» **Problem to solve**: The whole of the data must be transcribed exactly.

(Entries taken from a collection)
[Start of section]
Lemma reserve_slot_ok run mem now ktime t x : inv run x -> is_Some (x_tasks x !! t) -> (forall r, holds x t r -> ready x t r) -> (forall r, mem = Some r -> x_reqs x !! r = None) -> fresh_xid x ->
  let x' := xprt_reserve mem now ktime t x in inv run x' /\ reserves_slot t x x'.
Proof.
  intros I Ht Hr Hm Fx. unfold xprt_reserve. pose proof (keeps_status run t 0 x I) as K1. rewrite status_get_tk. set (x1 := set_status t 0 x) in *.
  destruct (tk_rqstp (get_tk x t)) as [r|] eqn:Hh.
  { split; [apply K1|]. eapply reserves_stays; [done|]. intros s Hs. apply K1, Hr. unfold holds in *. unfold x1 in Hs. by rewrite status_get_tk in Hs. }
  pose proof (keeps_status run t (- EAGAIN) x1 (proj1 K1)) as K2. set (x2 := set_status t (- EAGAIN) x1) in *. assert (tk_rqstp (get_tk x2 t) = None) as N2 by (unfold x2, x1; by rewrite !status_get_tk).
  assert (keeps run x x2) as K by (eapply keeps_then; [exact K1|by intros _]). pose proof (throttle_ok run t x2 (proj1 K2) N2) as K3. unfold xprt_throttle_congested in *.
  destruct (congested (x_slots x2)); cbn [negb snd] in *.
  - destruct (add_backlog_drawn run t x2 (proj1 K2) N2) as (_ & _ & E). split; [apply K3|]. eapply reserves_after; [exact K|]. eapply reserves_stays; [exact K3|].
    intros s Hs. unfold holds in Hs. rewrite E in Hs. congruence.
  - destruct (do_reserve_ok run mem now ktime t x2 (proj1 K2)) as [I3 R3]; [unfold x2, x1; by rewrite !status_exists|done|done|done|]. split; [exact I3|]. by eapply reserves_after.
Qed.

(** The callback of a task that was handed a slot. *)
Lemma complete_init_ok run now ktime t x : inv run x -> (forall r, holds x t r -> rq_task (get_req x r) = None) -> fresh_xid x ->
  let x' := xprt_complete_request_init now ktime t x in inv run x' /\ reserves_slot t x x'.
Proof.
  intros I Hn Fx. unfold xprt_complete_request_init. destruct (tk_rqstp (get_tk x t)) as [r|] eqn:Hr.
  - destruct (unset_flags x t r (inv_reqs _ _ _ I) Hr (Hn r Hr)) as [F1 F2]. destruct (inv_request_init counts run now ktime t r x I Hr F1 F2 Fx) as (I2 & R2 & St & Ei).
    split; [done|]. split_and!; [|intros u; by rewrite Ei|].
    + intros u s Nu Rd. apply St; [|done]. intros ->. destruct Rd as [Hu _]. by apply Nu, (sl_unique x (ro_slots x (inv_reqs _ _ _ I)) u t r).
    + intros s Hs. assert (s = r) as -> by (destruct R2 as [Hr2 _]; unfold holds in *; congruence). done.
  - split; [done|]. eapply reserves_stays; [by apply keeps_refl|]. intros s Hs. unfold holds in Hs. congruence.
Qed.

(** ** The backlog loses tasks *)

Lemma keeps_backlog run f x : inv run x -> queue_op (with_queue (backlog x) x) (f (with_queue (backlog x) x)) ->
  queued (sc_queue (f (with_queue (backlog x) x))) ⊆ queued (backlog x) -> keeps run x (on_backlog f x).
Proof.
  intros I Op Sub. pose proof (inv_net _ _ _ I) as N. pose proof (lk_scheds _ _ (proj1 N)) as S. set (s := f (with_queue (backlog x) x)) in *. unfold on_backlog. fold s.
  set (x1 := (back s x) <| backlog := sc_queue s |>). assert (with_queue (backlog x1) x1 = s) as Ex by by destruct s.
  destruct (scheds_backlog x x1 S) as [S1 I1]; [by rewrite Ex|done|done|]. assert (forall v, get_tk x1 v = get_tk x v) as G by (intros; by apply get_tk_info).
  assert (forall v s, holds x1 v s <-> holds x v s) as Hh by (intros v r; unfold holds; by rewrite G).
  split; [|split; [intros u r [Hr Tr]; split; [by apply Hh|done]|intros u; by rewrite I1]].
  apply (inv_of counts run x); [eapply net_gen; [exact N|exact S1|done|done|done|by rewrite I1|done|apply N]| |done|done].
  eapply (reqs_ext x x1 (inv_reqs _ _ _ I)); try done; [intros v; by rewrite G|]. intros v Hv. by apply (sl_backlog x (ro_slots x (inv_reqs _ _ _ I))), Sub.
Qed.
[End of section]
» **Written response**:
Lemma reserve_slot_ok run mem now ktime t x : inv run x -> is_Some (x_tasks x !! t) -> (forall r, holds x t r -> ready x t r) -> (forall r, mem = Some r -> x_reqs x !! r = None) -> fresh_xid x ->
  let x' := xprt_reserve mem now ktime t x in inv run x' /\ reserves_slot t x x'.
Proof.
  intros I Ht Hr Hm Fx. unfold xprt_reserve. pose proof (keeps_status run t 0 x I) as K1. rewrite status_get_tk. set (x1 := set_status t 0 x) in *.
  destruct (tk_rqstp (get_tk x t)) as [r|] eqn:Hh.
  { split; [apply K1|]. eapply reserves_stays; [done|]. intros s Hs. apply K1, Hr. unfold holds in *. unfold x1 in Hs. by rewrite status_get_tk in Hs. }
  pose proof (keeps_status run t (- EAGAIN) x1 (proj1 K1)) as K2. set (x2 := set_status t (- EAGAIN) x1) in *. assert (tk_rqstp (get_tk x2 t) = None) as N2 by (unfold x2, x1; by rewrite !status_get_tk).
  assert (keeps run x x2) as K by (eapply keeps_then; [exact K1|by intros _]). pose proof (throttle_ok run t x2 (proj1 K2) N2) as K3. unfold xprt_throttle_congested in *.
  destruct (congested (x_slots x2)); cbn [negb snd] in *.
  - destruct (add_backlog_drawn run t x2 (proj1 K2) N2) as (_ & _ & E). split; [apply K3|]. eapply reserves_after; [exact K|]. eapply reserves_stays; [exact K3|].
    intros s Hs. unfold holds in Hs. rewrite E in Hs. congruence.
  - destruct (do_reserve_ok run mem now ktime t x2 (proj1 K2)) as [I3 R3]; [unfold x2, x1; by rewrite !status_exists|done|done|done|]. split; [exact I3|]. by eapply reserves_after.
Qed.

(** The callback of a task that was handed a slot. *)
Lemma complete_init_ok run now ktime t x : inv run x -> (forall r, holds x t r -> rq_task (get_req x r) = None) -> fresh_xid x ->
  let x' := xprt_complete_request_init now ktime t x in inv run x' /\ reserves_slot t x x'.
Proof.
  intros I Hn Fx. unfold xprt_complete_request_init. destruct (tk_rqstp (get_tk x t)) as [r|] eqn:Hr.
  - destruct (unset_flags x t r (inv_reqs _ _ _ I) Hr (Hn r Hr)) as [F1 F2]. destruct (inv_request_init counts run now ktime t r x I Hr F1 F2 Fx) as (I2 & R2 & St & Ei).
    split; [done|]. split_and!; [|intros u; by rewrite Ei|].
    + intros u s Nu Rd. apply St; [|done]. intros ->. destruct Rd as [Hu _]. by apply Nu, (sl_unique x (ro_slots x (inv_reqs _ _ _ I)) u t r).
    + intros s Hs. assert (s = r) as -> by (destruct R2 as [Hr2 _]; unfold holds in *; congruence). done.
  - split; [done|]. eapply reserves_stays; [by apply keeps_refl|]. intros s Hs. unfold holds in Hs. congruence.
Qed.

(** ** The backlog loses tasks *)

Lemma keeps_backlog run f x : inv run x -> queue_op (with_queue (backlog x) x) (f (with_queue (backlog x) x)) ->
  queued (sc_queue (f (with_queue (backlog x) x))) ⊆ queued (backlog x) -> keeps run x (on_backlog f x).
Proof.
  intros I Op Sub. pose proof (inv_net _ _ _ I) as N. pose proof (lk_scheds _ _ (proj1 N)) as S. set (s := f (with_queue (backlog x) x)) in *. unfold on_backlog. fold s.
  set (x1 := (back s x) <| backlog := sc_queue s |>). assert (with_queue (backlog x1) x1 = s) as Ex by by destruct s.
  destruct (scheds_backlog x x1 S) as [S1 I1]; [by rewrite Ex|done|done|]. assert (forall v, get_tk x1 v = get_tk x v) as G by (intros; by apply get_tk_info).
  assert (forall v s, holds x1 v s <-> holds x v s) as Hh by (intros v r; unfold holds; by rewrite G).
  split; [|split; [intros u r [Hr Tr]; split; [by apply Hh|done]|intros u; by rewrite I1]].
  apply (inv_of counts run x); [eapply net_gen; [exact N|exact S1|done|done|done|by rewrite I1|done|apply N]| |done|done].
  eapply (reqs_ext x x1 (inv_reqs _ _ _ I)); try done; [intros v; by rewrite G|]. intros v Hv. by apply (sl_backlog x (ro_slots x (inv_reqs _ _ _ I))), Sub.
Qed.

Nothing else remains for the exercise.